When I was eleven or twelve, I got interested in film and animation, I used to read tons of science fiction books. I started coming out from the suburbs to see foreign films in Berkeley. I discovered Werner Herzog, Bergman, and Fellini, which was pretty strange for a fourteen year old kid. I was collecting unusual movie soundtracks and discovered—this was the late 70s—this new DIY music coming out in the wake of the Sex Pistols. I wasn’t interested in punk rock but there were groups like the Residents, Throbbing Gristle, and Pere Ubu. Then I heard Mike Oldfield, who did Tubular Bells. He did an entire record all by himself; he was only nineteen. That was inspiring to me.

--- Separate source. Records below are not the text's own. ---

(** C3. A frame rendered without the pair of mask textures appears on the
    canvas unchanged: the canvas takes the frame's size and shows, at every
    point, the frame's pixel at the same point ([v_texCoord] only changes
    the origin of the vertical axis from the window's bottom to the frame's
    top) as the opaque 8-bit colour the canvas holds; for a frame whose
    pixels are opaque 8-bit colours that is the frame's pixel itself, in
    all four channels.  The draw reads the frame's texture unit alone:
    whatever the other units hold (mask state, background), the shader's
    output is the same; and the mask state, the index and the background
    are left as they were. *)
Theorem passthrough_is_identity vf opts category confidence selfie this :
  reachable this -> running this = true -> contextLost (gl this) = false ->
  category = None \/ confidence = None ->
  let this' := after (render vf opts category confidence selfie this) in
  (forall glsl_exp glsl_cos glsl_sin w,
      canvasPixel glsl_exp glsl_cos glsl_sin (gl this') w
      = opaque (rgba8 (frameImage vf (v_texCoord w))))
  /\ ((forall p, v4eq (opaque (rgba8 (frameImage vf p))) (frameImage vf p)) ->
      forall glsl_exp glsl_cos glsl_sin w,
        v4eq (canvasPixel glsl_exp glsl_cos glsl_sin (gl this') w)
             (frameImage vf (v_texCoord w)))
  /\ (exists tu u,
        drawing (canvas (gl this')) = BlendDraw tu u
        /\ forall tu',
             tu' (BlendShader.u_frameTexture u) = tu (BlendShader.u_frameTexture u) ->
             forall glsl_exp glsl_cos glsl_sin t,
               BlendShader.main glsl_exp glsl_cos glsl_sin tu' u t
               = BlendShader.main glsl_exp glsl_cos glsl_sin tu u t)
  /\ width (canvas (gl this')) = displayWidth vf
  /\ height (canvas (gl this')) = displayHeight vf
  /\ currentStateIndex this' = currentStateIndex this
  /\ storedStateTextures this' = storedStateTextures this
  /\ backgroundRenderInfo this' = backgroundRenderInfo this
  /\ (forall n, (n < nextName (gl this))%positive ->
        textures (gl this') !! n = textures (gl this) !! n).
Proof.
  intros Hreach Hrun Hlive Hnone.
  pose proof (reachable_wf this Hreach) as W.
  pose proof (resized_fields vf this)
    as (Rst & Rrun & Ridx & Rinfo & Ract & Rlost & Rtex & Rnext & Rfb & Rdraws
        & _ & _ & Rw & Rh).
  assert (Hrender : render vf opts category confidence selfie this
                    = passthrough vf (resized vf this)).
  { rewrite render_running by exact Hrun.
    destruct Hnone as [-> | ->]; [reflexivity | destruct category; reflexivity]. }
  destruct (passthrough_run vf (resized vf this) (resized_wf vf this W))
    as (this' & Hpass & W' & P); [congruence|].
  destruct P as (Pst & Prun & Pidx & Pinfo & Pact & Plost & Ptex & Pdraws & Pw & Ph
                 & (tu & u & Hdraw & Henabled & Hframe)).
  cbv zeta. rewrite Hrender, Hpass. cbn [after].
  assert (Hpixel : forall glsl_exp glsl_cos glsl_sin w,
             canvasPixel glsl_exp glsl_cos glsl_sin (gl this') w
             = opaque (rgba8 (frameImage vf (v_texCoord w)))).
  { intros glsl_exp glsl_cos glsl_sin w. unfold canvasPixel, drawingBuffer.
    rewrite (wf_opaque this' W'), Hdraw.
    unfold BlendShader.main. rewrite Henabled. cbn [Z.eqb].
    unfold texture2D. rewrite Hframe. cbn [tex_image videoFrameTexture].
    rewrite rgba8_again. reflexivity. }
  split; [exact Hpixel|].
  repeat match goal with |- _ /\ _ => split end; try congruence.
  - intros Hframe8 glsl_exp glsl_cos glsl_sin w. rewrite Hpixel. apply Hframe8.
  - exists tu, u. split; [exact Hdraw|].
    intros tu' Htu' glsl_exp glsl_cos glsl_sin t.
    unfold BlendShader.main. rewrite Henabled. cbn [Z.eqb].
    unfold texture2D. rewrite Htu'. reflexivity.
  - intros n Hn. rewrite Ptex by (rewrite Rnext; exact Hn). rewrite Rtex. reflexivity.
Qed.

I took all my paper route money, rented a bunch of equipment and locked myself in my bedroom during Christmas vacation when I was sixteen. For two weeks I didn’t come out except to eat and go to the bathroom.
Shortly after that, I was working a job where I called people on the phone and asked them questions about their favorite TV shows. It was the perfect place for what became the nucleus of Negativland.

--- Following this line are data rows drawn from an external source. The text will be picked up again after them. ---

Definition _get_cuda_path (w : World) : M (option string) :=
  let cuda_path :=
    match environ w "CUDA_PATH" with Some p => p | None => "" end in
  found <- os_path_exists w cuda_path ;;
  if found then ret (Some cuda_path)
  else
    nvcc_path <- shutil_which w "nvcc" None ;;
    match nvcc_path with
    | Some n => ret (Some (path_dirname w (path_dirname w n)))
    | None =>
        typical <- os_path_exists w "/usr/local/cuda" ;;
        if typical then ret (Some "/usr/local/cuda") else ret None
    end.

Definition get_cuda_path (w : World) : M (option string) :=
  cached <- gets _cuda_path ;;
  (if is_empty_str cached
   then v <- _get_cuda_path w ;; modify (set_cuda_path v)
   else ret tt) ;;
  gets _cuda_path.

Definition _get_nvcc_path (w : World) : M (option string) :=
  match environ w "NVCC" with
  | Some nvcc_path => ret (Some nvcc_path)
  | None =>
      cuda_path <- get_cuda_path w ;;
      match cuda_path with
      | None => ret None
      | Some c => shutil_which w "nvcc" (Some (path_join w c ["bin"]))
      end
  end.

Definition get_nvcc_path (w : World) : M (option string) :=
  cached <- gets _nvcc_path ;;
  (if is_empty_str cached
   then v <- _get_nvcc_path w ;; modify (set_nvcc_path v)
   else ret tt) ;;
  gets _nvcc_path.

Definition _get_cub_path (w : World) : M (option string) :=
  cuda_path <- get_cuda_path w ;;
  let current_dir := path_dirname w (path_abspath w (module_file w)) in
  bundled <- os_path_isdir w (path_join w current_dir ["core/include/cupy/cub"]) ;;
  if bundled then ret (Some "<bundle>")
  else
    match cuda_path with
    | Some c =>
        builtin <- os_path_isdir w (path_join w c ["include/cub"]) ;;
        if builtin then ret (Some "<CUDA>") else ret None
    | None => ret None
    end.

Definition get_cub_path (w : World) : M (option string) :=
  cached <- gets _cub_path ;;
  (if is_empty_str cached
   then v <- _get_cub_path w ;; modify (set_cub_path v)
   else ret tt) ;;
  gets _cub_path.

Definition get_cupy_install_path (w : World) : string :=
  path_abspath w (path_join w (path_dirname w (module_file w)) [".."]).

Definition get_cupy_cuda_lib_path (w : World) : string :=
  match environ w "CUPY_CUDA_LIB_PATH" with
  | None => path_expanduser w "~/.cupy/cuda_lib"
  | Some cupy_cuda_lib_path => path_abspath w cupy_cuda_lib_path
  end.

Definition get_preload_config (w : World) : M json :=
  cached <- gets _preload_config ;;
  if is_None cached then
    let config_path :=
      path_join w (get_cupy_install_path w) ["cupy"; "_wheel.json"] in
    present <- os_path_exists w config_path ;;
    if negb present then ret JNull
    else
      v <- json_load w config_path ;;
      modify (set_preload_config v) ;;
      gets _preload_config
  else ret cached.

Definition set_lib (lib : string) (v : json * handle) : M unit :=
  modify (fun s => set_preload_libs (dict_set (_preload_libs s) lib (Some v)) s).

(** The body of the [for lib in _preload_libs.keys()] loop. *)
Definition preload_lib (w : World) (config : json) (cupy_cuda_lib_path : string)
           (lib : string) : M unit :=
  present <- lift (contains config lib) ;;
  if negb present then _log ("Not preloading " ++ lib)
  else
    entry <- lift (subscript config lib) ;;
    version <- lift (subscript entry "version") ;;
    entry' <- lift (subscript config lib) ;;
    filename <- lift (subscript entry' "filename") ;;
    _log ("Looking for " ++ lib ++ " version " ++ fmt w version
            ++ " (" ++ fmt w filename ++ ")") ;;
    let lib64dir :=
      if String.prefix "win32" (sys_platform w) then "bin" else "lib64" in
    cuda <- lift (subscript config "cuda") ;;
    libpath <- lift (os_path_join w cupy_cuda_lib_path
                       [cuda; JStr lib; version; JStr lib64dir]) ;;
    found <- os_path_exists w libpath ;;
    if found then
      _log ("Trying to load " ++ libpath) ;;
      try_except
        (h <- ctypes_CDLL w (JStr libpath) ;;
         set_lib lib (JStr libpath, h) ;;
         _log "Loaded")
        (fun e =>
           let msg := "CuPy failed to preload library (" ++ libpath ++ "): "
                        ++ exn_type_name e ++ " (" ++ exn_str e ++ ")" in
           _log msg ;;
           warnings_warn w msg)
    else
      _log ("File " ++ libpath ++ " could not be found") ;;
      _log ("Trying to load " ++ fmt w filename) ;;
      try_except
        (h <- ctypes_CDLL w filename ;;
         set_lib lib (filename, h) ;;
         _log "Loaded")
        (fun e => _log ("Library " ++ lib ++ " could not be preloaded")).

Definition _preload_libraries (w : World) : M unit :=
  config <- get_preload_config w ;;
  if is_None config then
    _log "Skip preloading as this is not a wheel installation"
  else
    cuda_version <- lift (subscript config "cuda") ;;
    _log ("CuPy wheel package built for CUDA " ++ fmt w cuda_version) ;;
    let cupy_cuda_lib_path := get_cupy_cuda_lib_path w in
    _log ("CuPy CUDA library directory: " ++ cupy_cuda_lib_path) ;;
    libs <- gets known_libs ;;
    for_each libs (preload_lib w config cupy_cuda_lib_path).

Definition _get_preload_logs : M string :=
  gets (fun s => String.concat (String "010" EmptyString) (_preload_logs s)).

(** ** [posixpath]

    [os.path] on every platform but Windows; the worlds of the examples
    below take their [path_join] and [path_dirname] from here. *)

Module Posix.

Definition is_sep (c : ascii) : bool := Ascii.eqb c "/".

Fixpoint drop_seps (l : list ascii) : list ascii :=
  match l with
  | [] => []
  | c :: rest => if is_sep c then drop_seps rest else l
  end.

Fixpoint drop_to_sep (l : list ascii) : list ascii :=
  match l with
  | [] => []
  | c :: rest => if is_sep c then l else drop_to_sep rest
  end.

(** [s.rstrip('/')] *)
Definition rstrip_sep (l : list ascii) : list ascii :=
  rev (drop_seps (rev l)).

(** [p[:p.rfind('/') + 1]] *)
Definition upto_last_sep (l : list ascii) : list ascii :=
  rev (drop_to_sep (rev l)).

Definition dirname (p : string) : string :=
  let head := upto_last_sep (list_ascii_of_string p) in
  string_of_list_ascii
    (match head with
     | [] => head
     | _ :: _ => if forallb is_sep head then head else rstrip_sep head
     end).

Definition endswith_sep (p : string) : bool :=
  match rev (list_ascii_of_string p) with
  | c :: _ => is_sep c
  | [] => false
  end.

Definition join_step (path b : string) : string :=
  if String.prefix "/" b then b
  else if String.eqb path "" || endswith_sep path then path ++ b
  else path ++ "/" ++ b.

Definition join (a : string) (p : list string) : string :=
  fold_left join_step p a.

End Posix.

(** ** The resolution rules, as the specification words them *)

(** First matching rule wins. *)
Fixpoint first_match {A} (rules : list (option A)) : option A :=
  match rules with
  | [] => None
  | Some x :: _ => Some x
  | None :: rest => first_match rest
  end.

(** Rule 1: the environment override, accepted only if it exists on disk. *)
Definition toolkit_override (w : World) : option string :=
  match environ w "CUDA_PATH" with
  | Some p => if path_exists w p then Some p else None
  | None => None
  end.

(** Rule 2: the grandparent directory of the compiler found by the
    executable search. *)
Definition toolkit_from_compiler (w : World) : option string :=
  match which w "nvcc" None with
  | Some n => Some (path_dirname w (path_dirname w n))
  | None => None
  end.

(** Rule 3: the well-known default directory, if present. *)
Definition toolkit_default (w : World) : option string :=
  if path_exists w "/usr/local/cuda" then Some "/usr/local/cuda" else None.

Definition resolveToolkitPath_spec (w : World) : option string :=
  first_match [toolkit_override w; toolkit_from_compiler w; toolkit_default w].

(** Header rules, given the resolved toolkit path. *)
Definition header_bundled (w : World) : option string :=
  let current_dir := path_dirname w (path_abspath w (module_file w)) in
  if fs_isdir w (path_join w current_dir ["core/include/cupy/cub"])
  then Some "<bundle>" else None.

Definition header_system (w : World) (toolkit : option string) : option string :=
  match toolkit with
  | Some c =>
      if fs_isdir w (path_join w c ["include/cub"]) then Some "<CUDA>" else None
  | None => None
  end.

Definition resolveHeaderPath_spec (w : World) (toolkit : option string)
  : option string :=
  first_match [header_bundled w; header_system w toolkit].

(** Compiler rules, given the resolved toolkit path. *)
Definition resolveCompilerPath_spec (w : World) (toolkit : option string)
  : option string :=
  match environ w "NVCC" with
  | Some p => Some p
  | None =>
      match toolkit with
      | Some c => which w "nvcc" (Some (path_join w c ["bin"]))
      | None => None
      end
  end.

(** The probes a trace holds. *)
Definition probes (s : state) : list event := filter is_probe (trace s).

(** The library loads a trace holds. *)
Definition loads (s : state) : list event := filter is_load (trace s).

(** ** The manifest and what the preloader makes of it *)

(** The path of [cupy/_wheel.json]. *)
Definition config_path (w : World) : string :=
  path_join w (get_cupy_install_path w) ["cupy"; "_wheel.json"].

Definition platform_lib_dir (w : World) : string :=
  if String.prefix "win32" (sys_platform w) then "bin" else "lib64".

(** The path [_preload_libraries] builds for a library. *)
Definition libpath_of (w : World) (cuda lib version : string) : string :=
  path_join w (get_cupy_cuda_lib_path w) [cuda; lib; version; platform_lib_dir w].

(** The path the specification gives: the same directory, then the file
    name. *)
Definition qualified_path_spec (w : World) (cuda lib version filename : string)
  : string :=
  path_join w (get_cupy_cuda_lib_path w)
            [cuda; lib; version; platform_lib_dir w; filename].

Definition is_lib_spec (v : json) : bool :=
  match v with
  | JObj e =>
      match dict_get e "version", dict_get e "filename" with
      | Some (JStr _), Some (JStr _) => true
      | _, _ => false
      end
  | _ => false
  end.

(** The manifest says nothing of [lib], or gives it a version string and a
    file name string. *)
Definition entry_ok (items : list (string * json)) (lib : string) : bool :=
  match dict_get items lib with
  | Some entry => is_lib_spec entry
  | None => true
  end.

(** A manifest of the required shape, as far as the libraries [libs] go: a
    toolkit version string, and for each of [libs] that it names a version
    string and a file name string. *)
Definition well_formed (config : json) (libs : list string) : bool :=
  match config with
  | JObj items =>
      match dict_get items "cuda" with
      | Some (JStr _) => forallb (entry_ok items) libs
      | _ => false
      end
  | _ => false
  end.

(** The first required field that a manifest object lacks, for the one
    library the module knows. *)
Definition missing_field (config : json) : option string :=
  match config with
  | JObj items =>
      match dict_get items "cuda" with
      | None => Some "cuda"
      | Some _ =>
          match dict_get items "cudnn" with
          | Some (JObj e) =>
              match dict_get e "version" with
              | None => Some "version"
              | Some _ =>
                  match dict_get e "filename" with
                  | None => Some "filename"
                  | Some _ => None
                  end
              end
          | _ => None
          end
      end
  | _ => None
  end.

(** What becomes of one library of the loop. *)
Inductive outcome : Type :=
| NotConfigured
| Loaded (source : json) (h : handle)
| QualifiedFailed (libpath : string) (e : exn)
| FallbackFailed (filename : string) (e : exn).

Negativland met while telemarketing?
Yes, I hooked up with Richard and David there, and it turned out they were interested in recording. They knew how to use mixers and make tape loops, how to make echo, which was like black magic to me. There was something I wanted to hear—a big gap in my record collection. I couldn’t articulate it exactly—a combination of conventional instruments, noise, pop, electronics, radio and TV. The very first Negativland recording is very environmental. There’s our parents, grandparents, dogs barking, the water running in the bathroom, the TV’s on, I’m playing the out of tune piano in the kitchen, my grandparents’ organ. It’s related to our experience growing up as white suburban middle class kids on the West Coast. Even the packaging with wallpaper samples on the back and a recipe for a hideous dessert that my mom used to make. The whole record came off seeming conceptual, though we had no intention of that. We were a conduit to the environment we were in.

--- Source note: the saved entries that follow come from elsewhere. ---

(** C8. Setup throws when the schema is absent, when the registry
    argument is given and is not an object, and when some registry entry
    is not a function (the first such entry is reported); in each case
    the schema object is returned in the state it was passed in. *)
Theorem setup_validates_before_touching_schema
    (s : schema) (mocks : value) (p : bool) (w : world) :
  addMockFunctionsToSchema None mocks p w =
    (Throw (JsError "Must provide schema to mock"), None, w)
  /\ (is_undefined mocks = false -> isObject mocks = false ->
      addMockFunctionsToSchema (Some s) mocks p w =
        (Throw (JsError "mocks must be of type Object"), Some s, w))
  /\ (forall registry w1 entry,
        is_undefined mocks = false -> isObject mocks = true ->
        build_mockFunctionMap mocks w = (Ok registry, w1) ->
        find (fun kv => negb (is_function (heap w1) (snd kv))) registry = Some entry ->
        addMockFunctionsToSchema (Some s) mocks p w =
          (Throw (JsError (not_a_function_message (fst entry))), Some s, w1)).
Proof.
  split; [reflexivity|]. split.
  - intros Hu Ho. unfold addMockFunctionsToSchema.
    unfold bind at 1. unfold liftW at 1. rewrite Hu. cbn [snd fst]. unfold ret at 1.
    rewrite Ho. reflexivity.
  - intros registry w1 entry Hu Ho Hb Hf. unfold addMockFunctionsToSchema.
    unfold bind at 1. unfold liftW at 1. rewrite Hu. cbn [snd fst]. unfold ret at 1.
    rewrite Ho. cbn [negb].
    unfold bind at 1. unfold liftW at 1. cbn [snd fst]. rewrite Hb.
    unfold bind at 1. unfold liftW at 1. cbn [snd fst].
    rewrite check_registry, Hf. reflexivity.
Qed.


Lemma Put_object (l : loc) (o : object) (k : string) (v : value) (w : world) :
  heap w !! l = Some o ->
  Put (VRef l) k v w = (Ok tt, world_after_put w l o k v).
Proof.
  intros Hl. cbn [Put]. unfold update_props. now rewrite Hl.
Qed.

(** C3 as the code has it. The resolver installed for a root field that
    the root mock defines does not copy the ambient root: when the root is
    an object, the entry is assigned on that very object and [mockType]
    runs on it; only a falsy root is replaced by a fresh empty object. *)
Theorem root_field_resolver_assigns_on_ambient_root
    (rootMock : value) (fd : field) (typeName fieldName : string)
    (args context info : value) :
  (forall (r : loc) (w w1 w2 : world) (mocks entry : value) (o : object),
      call_value rootMock VUndefined [VRef r; args; context; info] w = (Ok mocks, w1) ->
      Get mocks fieldName w1 = (Ok entry, w2) ->
      heap w2 !! r = Some o ->
      rootFieldResolver kinds mockFunctionMap rootMock fd typeName fieldName
        (VRef r) args context info w =
      mockType (f_type fd) (Some typeName) (Some fieldName) (VRef r) args context info
        (world_after_put w2 r o fieldName entry))
  /\ (forall (root : value) (w w1 w2 : world) (mocks entry : value) (o : object),
        truthy root = false ->
        call_value rootMock VUndefined [root; args; context; info]
          (snd (new_object [] w)) = (Ok mocks, w1) ->
        Get mocks fieldName w1 = (Ok entry, w2) ->
        heap w2 !! length (heap w) = Some o ->
        rootFieldResolver kinds mockFunctionMap rootMock fd typeName fieldName
          root args context info w =
        mockType (f_type fd) (Some typeName) (Some fieldName)
          (VRef (length (heap w))) args context info
          (world_after_put w2 (length (heap w)) o fieldName entry)).
Proof.
  split.
  - intros r w w1 w2 mocks entry o Hcall Hget Hr.
    unfold rootFieldResolver. cbn [truthy].
    unfold bind at 1. unfold ret at 1.
    rewrite (bind_Ok _ _ _ _ _ Hcall), (bind_Ok _ _ _ _ _ Hget).
    now rewrite (bind_Ok _ _ _ _ _ (Put_object r o fieldName entry w2 Hr)).
  - intros root w w1 w2 mocks entry o Hroot Hcall Hget Hr.
    unfold rootFieldResolver. rewrite Hroot.
    unfold bind at 1. unfold new_object at 1, alloc at 1.
    unfold new_object, alloc in Hcall. cbn [snd] in Hcall.
    rewrite (bind_Ok _ _ _ _ _ Hcall), (bind_Ok _ _ _ _ _ Hget).
    now rewrite (bind_Ok _ _ _ _ _ (Put_object _ o fieldName entry w2 Hr)).
Qed.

We pressed 500 copies and sold them out fairly quickly. It was totally thrilling, very unexpected.
We did another record, continuing to make audio experiments in our bedrooms. It was on the third record that I started working with Ian Allen. Ian pushed me to think about the material we were using: the actual commercials, the TV, the talk radio, the short wave. I started carrying around a notebook, transcribing tapes. The actual found material, the content, became more important.